Unit Testing for Data Science in Python

Unit Testing for Data Science in Python

Unit Testing Basics

Write a Simple unit test using pytest

The test_ prefix naming convention indicates the presence of unit tests. Units tests may also be reffered to as test modules.

Unit tests are python functions whose names start with test_.

### test_row_to_list.py ###

import pytest
import row_to_list

def test_for_clean_row():
     assert row_to_list("2,081\t314,942\n") == \
         ["2,081", "314,942"]

def test_for_missing_area():
    assert row_to_list("\t293,410\n") is None

def test_for_missing_tab():
    assert row_to_list("1,463238,765\n") is None

Test requires assert statement, to evaluate success/failure of test.

Test can be run from the command line:

pytest test_row_to_list.py

Understanding the test result report

Section 1 - General information about OS, Python version, pytest package versions, working directory and plugins.

================== test session start ==================
platform linux -- Python 3.6.7, pytest-4.0.1, py-1.8.0, pluggy-0.9.0
rootdir: /tmp/tmpvdblq9g7, inifile:
plugins: mock-1.10.0

Section 2 - Test results

collecting...
collected 3 items

test_ro_to_list.py .F.                  [100%]

3 tests found
test results indicated by characters . indicating a pass and F indicating that the second test failed.

Section 3 - Information on failed tests

================== FAILURES ==================
--------------test_for_missing_area-----------

    def test_for_missing_area():
>       assert row_to_list("\t293,410\n") is None
E       AssertionError: assert ['', '293,410'] is None
E        + where ['','293,410'] = row_to_list('\t293,410\n')

test_row_to_list.py:7 AssertionError

Section 4 - Test Summary

======== 1 failed, 2 passed in 0.03 seconds ========

Result summary from all units tests that ran: 1 failed, 2 passed.
Total time to run 0.03 seconds

More benefits and test types

Unit tests serve as documentation of how code should run.
Greater trust in a package, since users can run tests and verify that the package works.
Incorporating tests in a CI/CD pipeline ensures bad code is never pushed to a production system.

Unit test

A unit is a small, independent piece of code such as a Python function or class.

Integration test

Check if multiple units work correctly togther.

Intermediate Unit Testing

Assert statements

assert boolean_expression, message

Message is only printed if boolean expression doesn’t pass and should give information about why the assertion error was raised.

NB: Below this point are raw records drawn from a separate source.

Lemma Allow_tallied (reg : option ClassRegistry) (t : Z) (dst : option (list Z)) (host : string) (port : Z) (p : Policy) (src : option S) :
  (Allow reg t dst host port p src).1.2 =
  tallied (bool_decide (vd_Decision (Allow reg t dst host port p src).1.1 = DecisionAllow)) p.
Proof.
  unfold Allow. destruct (ts_IsEmpty t); [done|]. destruct dst as [ip|]; [|done].
  by destruct (satisfy _ _ _ _ _ _) as [[[c|] v] src'].
Qed.

(** C24: The valve allows a connection exactly when the lineage is untainted, or the
    address is one and every named class of the taint has a rule or a passport in
    force for the destination; each check is counted once, as allowed or denied. *)
Theorem valve_decision (reg : option ClassRegistry) (t : Z) (dst : option (list Z)) (host : string) (port : Z) (p : Policy)
    (src : option S) :
  src_ok src →
  let '(v, p', _) := Allow reg t dst host port p src in
  (vd_Decision v = DecisionAllow ↔
     t = 0%Z ∨ ∃ ip, dst = Some ip ∧ ∀ c, c ∈ named reg t → covered p src ip (Str.ToLower host) c = true) ∧
  pl_checks p' = u64 (pl_checks p + 1) ∧ pl_rules p' = pl_rules p ∧
  (pl_allowed p', pl_denied p') =
    (if decide (vd_Decision v = DecisionAllow) then (u64 (pl_allowed p + 1), pl_denied p)
     else (pl_allowed p, u64 (pl_denied p + 1))).
Proof.
  intros Hs. pose proof (Allow_iff reg t dst host port p src Hs) as Hd. pose proof (Allow_tallied reg t dst host port p src) as Hp.
  destruct (Allow reg t dst host port p src) as [[v p'] src']. cbn [fst snd] in *. setoid_rewrite Forall_forall in Hd.
  split; [done|]. rewrite Hp. split; [done|]. split; [done|]. by destruct (vd_Decision v).
Qed.

Lemma NamesOf_union (t u : Z) (r : ClassRegistry) (n : string) : n ∈ NamesOf t r → n ∈ NamesOf (Union t u) r.
Proof.
  unfold NamesOf, Union. rewrite !list_elem_of_filter, !list_elem_of_fmap. intros [Hn (b & -> & Hb)]. split; [done|].
  exists b. split; [done|]. apply elem_of_Bits in Hb as [Hb Ht]. apply elem_of_Bits. split; [done|].
  by rewrite Z.lor_spec, Ht.
Qed.

(** More taint never opens the valve: a destination allowed to a lineage is allowed
    to it with any part of its taint. *)
Theorem taint_never_opens (reg : option ClassRegistry) (t u : Z) (dst : option (list Z)) (host : string) (port : Z)
    (p : Policy) (src : option S) :
  src_ok src →
  vd_Decision (Allow reg (Union t u) dst host port p src).1.1 = DecisionAllow →
  vd_Decision (Allow reg t dst host port p src).1.1 = DecisionAllow.
Proof.
  intros Hs. rewrite !Allow_iff by done. intros [Hz|(ip & Hd & Hall)].
  - left. by apply Z.lor_eq_0_iff in Hz as [? _].
  - right. exists ip. split; [done|]. rewrite Forall_forall in Hall |- *. intros c Hc. apply Hall.
    destruct reg as [r|]; [|done]. by apply NamesOf_union.
Qed.

(** ** A query registers the classes it names *)

Lemma reg_size (r : ClassRegistry) : reg_ok r → size (dom (byName r)) ≤ next r.
Proof.
  intros (Hn & Hl & Hb & _). transitivity (size (list_to_set (take (next r) (byBit r)) : gset string)).
  - apply subseteq_size. intros n [b Hnb]%elem_of_dom. apply Hb in Hnb as [Hlt Hbit]. apply elem_of_list_to_set.
    apply list_elem_of_lookup. exists (Z.to_nat b). by rewrite lookup_take_lt by lia.
  - rewrite <- (length_take_le (byBit r) (next r)) at 2 by lia. generalize (take (next r) (byBit r)). intros l.
    induction l as [|x l IH]; [done|]. cbn [list_to_set length].
    assert (Hu : size ({[x]} ∪ list_to_set l : gset string) ≤ 1 + size (list_to_set l : gset string)); [|lia].
    rewrite size_union_alt, size_singleton. apply Nat.add_le_mono_l, subseteq_size. set_solver.
Qed.

(** what a lookup of names leaves in the registry *)
Lemma SetFromNames_reg (names : list string) (r : ClassRegistry) : reg_ok r →
  let r' := (SetFromNames names r).2 in
  reg_ok r' ∧ next r ≤ next r' ∧ dom (byName r) ⊆ dom (byName r') ∧ dom (byName r') ⊆ dom (byName r) ∪ list_to_set names ∧
  ∀ n, n ∈ names → n ∈ dom (byName r') ∨ next r' = MaxTaintBits.
Proof.
  intros Hr. unfold SetFromNames. induction names as [|x names IH] using rev_ind; cbv zeta.
  { cbn. split; [done|]. split; [done|]. split; [done|]. split; set_solver. }
  rewrite foldl_snoc. destruct (foldl _ _ names) as [[t failed] r1]. cbv zeta in IH. cbn [snd] in IH.
  destruct IH as (H1 & H2 & H3 & H4 & H5). destruct (Bit_spec x r1 H1) as (B1 & B2 & B3 & B4 & B5).
  assert (Hd1 : dom (byName r1) ⊆ dom (byName (Bit x r1).2)) by by apply subseteq_dom.
  assert (Hd2 : dom (byName (Bit x r1).2) ⊆ dom (byName r1) ∪ {[x]}).
  { intros n [b Hb]%elem_of_dom. destruct (B4 n b Hb) as [->|Ho]; [set_solver|]. apply elem_of_union_l, elem_of_dom. by exists b. }
  assert (Hx : x ∈ dom (byName (Bit x r1).2) ∨ next (Bit x r1).2 = MaxTaintBits).
  { destruct (Bit x r1) as [[b|] r2]; cbn [fst snd] in *; [left; apply elem_of_dom; by exists b|right]. destruct B5 as (-> & ? & _). done. }
  assert (Hmax : next (Bit x r1).2 ≤ MaxTaintBits) by apply B1.
  assert (Hsnd : (let '(b, r) := Bit x r1 in match b with Some b => (With t b, failed, r) | None => (t, true, r) end).2 = (Bit x r1).2)
    by by destruct (Bit x r1) as [[b|] r2].
  cbv zeta. rewrite Hsnd. split; [done|]. split; [lia|]. split; [by etransitivity|]. split.
  - etransitivity; [exact Hd2|]. rewrite list_to_set_app_L. clear -H4. set_solver.
  - intros n [Hn|Hn%list_elem_of_singleton]%elem_of_app; [|by subst]. destruct (H5 n Hn) as [?|?]; [left; by apply Hd1|right; lia].
Qed.

Lemma register_all_dom (names : list string) : ∀ r, reg_ok r → dom (byName (register_all names r)) ⊆ dom (byName r) ∪ list_to_set names.
Proof.
  induction names as [|n names IH]; intros r Hr; [set_solver|]. destruct (Bit_spec n r Hr) as (Hr' & _ & _ & Hold & _).
  cbn [register_all foldl list_to_set]. etransitivity; [by apply IH|]. intros k. rewrite elem_of_union. intros [Hk|]; [|set_solver].
  apply elem_of_dom in Hk as [b Hb]. destruct (Hold k b Hb) as [->|Ho]; [set_solver|]. apply elem_of_union_l, elem_of_dom. by exists b.
Qed.

(** a query: classes, address, host, port *)
Notation query := (list string * string * string * Z)%type.

Definition ask (st : ClassRegistry * Policy * option S) (q : query) : ClassRegistry * Policy * option S :=
  let '(classes, ip, host, port) := q in (egress_check classes ip host port st).2.

Lemma ask_reg (q : query) (st : ClassRegistry * Policy * option S) :
  is_Some (ParseIP q.1.1.2) → (ask st q).1.1 = (SetFromNames q.1.1.1 st.1.1).2.
Proof.
  destruct q as [[[classes ip] host] port], st as [[r p] src]. cbn [fst snd]. intros [a Ha]. unfold ask, egress_check. rewrite Ha.
  destruct (SetFromNames classes r) as [[ts failed] r']. by destruct (Allow _ _ _ _ _ _ _) as [[v p'] src'].
Qed.

Lemma asks_reg (qs : list query) : ∀ st, reg_ok st.1.1 → Forall (λ q, is_Some (ParseIP q.1.1.2)) qs →
  let r := (foldl ask st qs).1.1 in
  reg_ok r ∧ next st.1.1 ≤ next r ∧ dom (byName st.1.1) ⊆ dom (byName r) ∧
  dom (byName r) ⊆ dom (byName st.1.1) ∪ list_to_set (concat ((λ q, q.1.1.1) <$> qs)) ∧
  ∀ n, n ∈ concat ((λ q, q.1.1.1) <$> qs) → n ∈ dom (byName r) ∨ next r = MaxTaintBits.
Proof.
  induction qs as [|q qs IH]; intros st Hr Hq; cbv zeta;
    [split; [done|]; split; [done|]; split; [done|]; split; [set_solver|by intros n ?%elem_of_nil]|].
  apply Forall_cons in Hq as [Hq Hqs]. cbn [foldl fmap list_fmap concat]. pose proof (ask_reg q st Hq) as Ha.
  destruct (SetFromNames_reg q.1.1.1 st.1.1 Hr) as (H1 & H2 & H3 & H4 & H5). rewrite <- Ha in H1, H2, H3, H4, H5.
  destruct (IH (ask st q) H1 Hqs) as (I1 & I2 & I3 & I4 & I5). assert (next (foldl ask (ask st q) qs).1.1 ≤ MaxTaintBits) by apply I1.
  split; [done|]. split; [lia|]. split; [by transitivity (dom (byName (ask st q).1.1))|]. split.
  - etransitivity; [exact I4|]. rewrite list_to_set_app_L. clear -H4. set_solver.
  - intros n [Hn|Hn]%elem_of_app; [|by apply I5]. destruct (H5 n Hn) as [?|?]; [left; by apply I3|right; lia].
Qed.

(** C23: The check handler registers every class name it is asked about, and the
    registry has 64 places: after checks that named 64 classes, whatever they were,
    a class the daemon had not registered before has no bit, and a lineage of that
    class counts as untainted and is allowed everywhere. *)
Theorem queries_exhaust_classes (prior : list string) (qs : list query) (class ip host : string) (port : Z) (p : Policy)
    (src : option S) :
  Forall (λ q, is_Some (ParseIP q.1.1.2)) qs →
  64 ≤ size (list_to_set (concat ((λ q, q.1.1.1) <$> qs)) : gset string) →
  class ∉ prior → class ∉ concat ((λ q, q.1.1.1) <$> qs) → is_Some (ParseIP ip) →
  ∃ v, (egress_check [class] ip host port (foldl ask (register_all prior NewClassRegistry, p, src) qs)).1 = Some v ∧
       vd_Decision v = DecisionAllow ∧ vd_TaintBits v = 0%Z.
Proof.
  intros Hq Hsz Hp Hc [a Ha]. destruct (register_all_ok prior _ new_reg_ok) as [Hr _].
  destruct (asks_reg qs (register_all prior NewClassRegistry, p, src) Hr Hq) as (H1 & H2 & H3 & H4 & H5).
  pose proof (register_all_dom prior _ new_reg_ok) as Hd.
  destruct (foldl ask _ qs) as [[r p'] src']. cbn [fst snd] in *.
  assert (Hfull : next r = MaxTaintBits).
  { destruct (decide (next r = MaxTaintBits)) as [|Hne]; [done|]. pose proof (reg_size r H1) as Hs. destruct H1 as [Hle _].
    assert (size (list_to_set (concat ((λ q, q.1.1.1) <$> qs)) : gset string) ≤ size (dom (byName r)) ).
    { apply subseteq_size. intros n Hn%elem_of_list_to_set. by destruct (H5 n Hn). }
    unfold MaxTaintBits in *. lia. }
  assert (Hnone : byName r !! class = None).
  { apply not_elem_of_dom. intros Hin%H4%elem_of_union. destruct Hin as [Hin%Hd|Hin]; [|set_solver].
    apply elem_of_union in Hin as [Hin|Hin]; [|set_solver]. apply elem_of_dom in Hin as [x Hx]. cbn in Hx. by rewrite lookup_empty in Hx. }
  unfold egress_check. rewrite Ha. unfold SetFromNames. cbn [foldl]. unfold Bit. rewrite Hnone, Hfull. cbn.
  eexists. split; [reflexivity|done].
Qed.
End decides.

### test_row_to_list.py ###

import pytest
...
def test_for_missing_area():
    actual = row_to_list("\t293,410\n")
    expected = None
    message = ("row_to_list)'\t293,410\n') "
               "returned {0} instead "
               "of {1}".format(actual, expected)
               
    assert actual is expected, message

Assertions with Floats:

Because of the way Python evaluates floats we may get unexpected results when comparing float values, e.g. 0.1 + 0.1 + 0.1 == 0.3 => False.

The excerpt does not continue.